Work required |
Produce a word-for-word restatement of the lines from the line with "rewrite <- app_assoc." to the end of the listing below, inclusive.

Material to process |
Lemma span_field_words ws d rest :
  Forall name_word ws -> is_direction d = true -> span_field (ws ++ d :: rest) = (ws, d :: rest).
Proof.
  intros F D. induction F as [|w ws Hw F IH]; simpl; [by rewrite D|].
  rewrite name_word_not_direction by done. by rewrite IH.
Qed.

Lemma parse_order_words cs fuel :
  Forall (fun c => field_name (oc_field c)) cs -> (List.length (order_words cs) <= fuel)%nat ->
  parse_order_parts fuel (order_words cs) = cs.
Proof.
  intros F. revert fuel. induction F as [|c cs Fc F IH]; intros fuel L; [by destruct fuel|].
  cbn [order_words flat_map] in *. fold (order_words cs) in *. rewrite <- app_assoc in *. cbn [app] in *.
  destruct fuel as [|fuel]; [rewrite length_app in L; simpl in L; lia|].
  assert (split underscore (oc_field c) <> []) as N by apply split_nonempty.
  destruct (split underscore (oc_field c)) as [|w ws] eqn:E; [done|].
  assert (is_direction (direction_as_str (oc_direction c)) = true) as D by (by destruct (oc_direction c)).
  unfold parse_order_parts. fold parse_order_parts. cbn [app].
  change (w :: ws ++ ?x) with ((w :: ws) ++ x).
  unfold field_name in Fc. rewrite E in Fc. rewrite span_field_words by done.
  rewrite <- E, join_split_field. rewrite IH by (rewrite length_app in L; simpl in L; lia).
  assert (is_empty (oc_field c) = false) as ->.
  { destruct (oc_field c); [|done]. injection E as <- <-. inversion Fc as [|? ? [W _] _]. done. }
  destruct c as [f []]; done.
Qed.

Lemma order_words_words cs :
  Forall (fun c => field_name (oc_field c)) cs -> Forall (fun w => ~ List.In underscore w) (order_words cs).
Proof.
  induction 1 as [|c cs _ _ IH]; [apply List.Forall_nil|]. cbn [order_words flat_map].
  rewrite <- app_assoc. apply List.Forall_app. split; [apply split_words|]. apply List.Forall_cons; [|done].
  destruct (oc_direction c); vm_compute; intuition congruence.
Qed.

Solution for this exercise |
  rewrite <- app_assoc. apply List.Forall_app. split; [apply split_words|]. apply List.Forall_cons; [|done].
  destruct (oc_direction c); vm_compute; intuition congruence.
Qed.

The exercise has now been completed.